Want more clients to find you in Google and book your interior design services?
Then this is the guide for you. Compact and jargon-free, this guide to SEO for Interior Designers will help you set up your website to rank in Google and AI search in a few simple steps. That way you have a handy client-attraction process serving your business.
If you’ve been avoiding SEO because it sounded dreary or technical, allow me to reframe. Think of SEO as your most connected publicist: the one who gets you seated at the best table, mentioned in the right rooms, and chosen by clients who appreciate good taste.
What Is SEO? — and Why It Matters for Interior Designers
Search Engine Optimisation is simply how you help the right people find you online. In a world where trillions of searches happen each year (yes, 5 trillion, Google estimates), your name should appear precisely where discerning clients are looking.
Google is that well-informed friend who only recommends what’s elegant, trustworthy, and beautifully executed. To earn that recommendation, your website must signal three things:
- Quality: Content that reads like good conversation, not corporate speech. Useful, engaging, and unmistakably you.

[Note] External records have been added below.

(** Facts of the Unicode character database and of [str.lower],
    [str.upper]: their values on the ASCII characters, and that lowering a
    string is idempotent, keeps an ["@"], brings no whitespace to the ends
    and no surrogate. *)
Class UnicodeSpec (U : Unicode) : Prop := {
  isspace_ascii :
    forall c, is_ascii c = true -> isspace c = ascii_isspace c;
  decimal_ascii :
    forall c, is_ascii c = true -> decimal c = ascii_decimal c;
  lower_ascii :
    forall s, forallb is_ascii s = true -> lower s = map ascii_lower s;
  upper_ascii :
    forall s, forallb is_ascii s = true -> upper s = map ascii_upper s;
  nfd_ascii : forall s, forallb is_ascii s = true -> nfd s = s;
  category_Mn_ascii :
    forall c, is_ascii c = true -> category_Mn c = false;
  decimal_not_space : forall c, is_digit c = true -> isspace c = false;
  lower_idempotent : forall s, lower (lower s) = lower s;
  lower_at : forall s, contains 64 s = true -> contains 64 (lower s) = true;
  lower_trimmed : forall s, trimmed s = true -> trimmed (lower s) = true;
  lower_scalar :
    forall s, forallb is_scalar s = true -> forallb is_scalar (lower s) = true
}.

(** *** Stripping *)

Section Strip.
Context {U : Unicode}.

Lemma lstrip_suffix (s : pystr) :
  exists p, s = p ++ lstrip s /\ forallb isspace p = true.
Proof.
  induction s as [|c s IH]; cbn [lstrip].
  - exists []. split; reflexivity.
  - destruct (isspace c) eqn:Hc.
    + destruct IH as [p [Hp Hsp]]. exists (c :: p). split.
      * cbn [app]. f_equal. exact Hp.
      * cbn [forallb]. rewrite Hc, Hsp. reflexivity.
    + exists []. split; reflexivity.
Qed.

Lemma lstrip_head (s : pystr) :
  match lstrip s with
  | [] => True
  | c :: _ => isspace c = false
  end.
Proof.
  induction s as [|c s IH]; cbn [lstrip]; [exact I|].
  destruct (isspace c) eqn:Hc; [exact IH|exact Hc].
Qed.

Lemma lstrip_fixed (c : Z) (s : pystr) :
  isspace c = false -> lstrip (c :: s) = c :: s.
Proof. intros Hc. cbn [lstrip]. rewrite Hc. reflexivity. Qed.

Lemma last_rev_cons (c : Z) (s : pystr) (d : Z) :
  last (rev (c :: s)) d = c.
Proof. cbn [rev]. apply last_last. Qed.

Lemma rev_head_last (s : pystr) (d : Z) :
  s <> [] -> exists t, rev s = last s d :: t.
Proof.
  intros Hs. destruct (exists_last Hs) as [t [c ->]].
  rewrite rev_app_distr, last_last. cbn. eexists. reflexivity.
Qed.

(** A trimmed string is left alone by [strip]. *)
Lemma strip_trimmed (s : pystr) : trimmed s = true -> strip s = s.
Proof.
  unfold trimmed, strip, rstrip. destruct s as [|c s]; [reflexivity|].
  intros H. apply andb_true_iff in H as [Hc Hl].
  apply negb_true_iff in Hc, Hl.
  rewrite lstrip_fixed by exact Hc.
  destruct (rev_head_last (c :: s) 0 ltac:(discriminate)) as [t Ht].
  rewrite Ht, lstrip_fixed by exact Hl. rewrite <- Ht. apply rev_involutive.
Qed.

(** [strip] returns a trimmed string. *)
Lemma trimmed_strip (s : pystr) : trimmed (strip s) = true.
Proof.
  unfold strip, rstrip.
  pose proof (lstrip_head s) as Hhead.
  destruct (lstrip s) as [|c t] eqn:Ht; [reflexivity|].
  destruct (lstrip_suffix (rev (c :: t))) as [p [Hp Hsp]].
  pose proof (lstrip_head (rev (c :: t))) as Hhead2.
  destruct (lstrip (rev (c :: t))) as [|c2 u] eqn:Hu; [reflexivity|].
  apply (f_equal (@rev Z)) in Hp.
  rewrite rev_involutive, rev_app_distr in Hp.
  unfold trimmed.
  destruct (rev (c2 :: u)) as [|c3 v] eqn:Hv.
  - apply (f_equal (@length Z)) in Hv. rewrite length_rev in Hv. discriminate.
  - cbn [app] in Hp. injection Hp as Hc3 _. subst c3.
    rewrite Hhead. cbn [negb andb]. rewrite <- Hv, last_rev_cons, Hhead2.
    reflexivity.
Qed.

Lemma strip_idempotent (s : pystr) : strip (strip s) = strip s.
Proof. apply strip_trimmed, trimmed_strip. Qed.

Lemma lstrip_forallb (P : Z -> bool) (s : pystr) :
  forallb P s = true -> forallb P (lstrip s) = true.
Proof.
  induction s as [|c s IH]; cbn [lstrip forallb]; [reflexivity|].
  intros H. apply andb_true_iff in H as [Hc Hs].
  destruct (isspace c); [apply IH; exact Hs|].
  cbn [forallb]. rewrite Hc, Hs. reflexivity.
Qed.

Lemma forallb_rev (P : Z -> bool) (s : pystr) :
  forallb P (rev s) = forallb P s.
Proof.
  induction s as [|c s IH]; [reflexivity|].
  cbn [rev forallb]. rewrite forallb_app, IH. cbn [forallb].
  rewrite andb_true_r. apply andb_comm.
Qed.

(** [strip] keeps a property of all the characters. *)
Lemma strip_forallb (P : Z -> bool) (s : pystr) :
  forallb P s = true -> forallb P (strip s) = true.
Proof.
  intros H. unfold strip, rstrip. rewrite forallb_rev.
  apply lstrip_forallb. rewrite forallb_rev. apply lstrip_forallb. exact H.
Qed.

Lemma trimmed_no_space (s : pystr) :
  forallb (fun c => negb (isspace c)) s = true -> trimmed s = true.
Proof.
  intros H. unfold trimmed. destruct s as [|c s]; [reflexivity|].
  assert (Hin : forall x, In x (c :: s) -> negb (isspace x) = true)
    by (apply forallb_forall; exact H).
  rewrite (Hin c (or_introl eq_refl)). cbn [andb]. apply Hin.
  destruct (exists_last (l := c :: s) ltac:(discriminate)) as [t [x Hx]].
  rewrite Hx, last_last. apply in_or_app. right. left. reflexivity.
Qed.
End Strip.

(** *** The sample database satisfies the specification *)

Lemma ascii_lower_idempotent (c : Z) : ascii_lower (ascii_lower c) = ascii_lower c.
Proof.
  unfold ascii_lower, is_ascii_upper.
  destruct ((65 <=? c) && (c <=? 90)) eqn:H; [|rewrite H; reflexivity].
  destruct ((65 <=? c + 32) && (c + 32 <=? 90)) eqn:H2; [lia|reflexivity].
Qed.

Lemma ascii_lower_space (c : Z) :
  ascii_isspace (ascii_lower c) = ascii_isspace c.
Proof.
  unfold ascii_lower, is_ascii_upper, ascii_isspace.
  destruct ((65 <=? c) && (c <=? 90)) eqn:H; [|reflexivity]. lia.
Qed.

Lemma ascii_lower_scalar (c : Z) :
  is_scalar c = true -> is_scalar (ascii_lower c) = true.
Proof.
  unfold ascii_lower, is_ascii_upper, is_scalar.
  destruct ((65 <=? c) && (c <=? 90)) eqn:H; [|trivial]. lia.
Qed.

Lemma last_map (f : Z -> Z) (s : pystr) (d : Z) :
  last (map f s) (f d) = f (last s d).
Proof.
  induction s as [|c s IH]; [reflexivity|].
  destruct s as [|c' s]; [reflexivity|].
  change (last (f c' :: map f s) (f d) = f (last (c' :: s) d)).
  exact IH.
Qed.

Lemma ascii_db_spec : UnicodeSpec ascii_db.
Proof.
  constructor; cbn [isspace decimal lower upper nfd category_Mn ascii_db].
  - reflexivity.
  - reflexivity.
  - reflexivity.
  - reflexivity.
  - reflexivity.
  - reflexivity.
  - intros c. unfold is_digit. cbn [decimal ascii_db].
    unfold ascii_decimal, is_ascii_digit, ascii_isspace.
    destruct ((48 <=? c) && (c <=? 57)) eqn:H; [|discriminate]. lia.
  - intros s. rewrite map_map. apply map_ext. apply ascii_lower_idempotent.
  - intros s. unfold contains. induction s as [|c s IH]; cbn [existsb map].
    + trivial.
    + intros H. apply orb_true_iff in H as [H|H].
      * apply Z.eqb_eq in H. subst c. reflexivity.
      * rewrite (IH H). apply orb_true_r.
  - intros s. unfold trimmed. cbn [isspace ascii_db].
    destruct s as [|c s]; [reflexivity|].
    change (map ascii_lower (c :: s)) with (ascii_lower c :: map ascii_lower s).
    change (ascii_lower c :: map ascii_lower s)
      with (map ascii_lower (c :: s)) at 2.
    change 0 with (ascii_lower 0) at 2.
    rewrite last_map, !ascii_lower_space. trivial.
  - intros s. induction s as [|c s IH]; cbn [forallb map]; [trivial|].
    intros H. apply andb_true_iff in H as [Hc Hs].
    rewrite ascii_lower_scalar, IH by assumption. reflexivity.
Qed.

- Authority: Clarity about your expertise and aesthetic. A point of view clients can recognise.
- Experience: A website that feels effortless: intuitive, refined, quick to load, and a pleasure to browse.
- Credibility: Links from and to reputable sources—your digital word-of-mouth.
Is It Too Late to Start SEO?
Does Tequila taste bad? The short answer is that it’s never too late to get found. Even a few thought out tweaks can transform your visibility and deliver enquiries for years. If you’re launching a new website, this post will show you how to start strong. If you’re established, use the SEO tips here to refine and rise through the rankings.
Two Ways to Approach SEO You Need to Know
There are two essential layers that helps get your SEO up and running and your website found.
- On-site SEO setup: the architectural plan—how your website is built, labelled, and structured so Google knows exactly who you are and who you serve.
- Content-led SEO: the ongoing storytelling—blog posts, features, guides, and case studies that expand your reach and authority.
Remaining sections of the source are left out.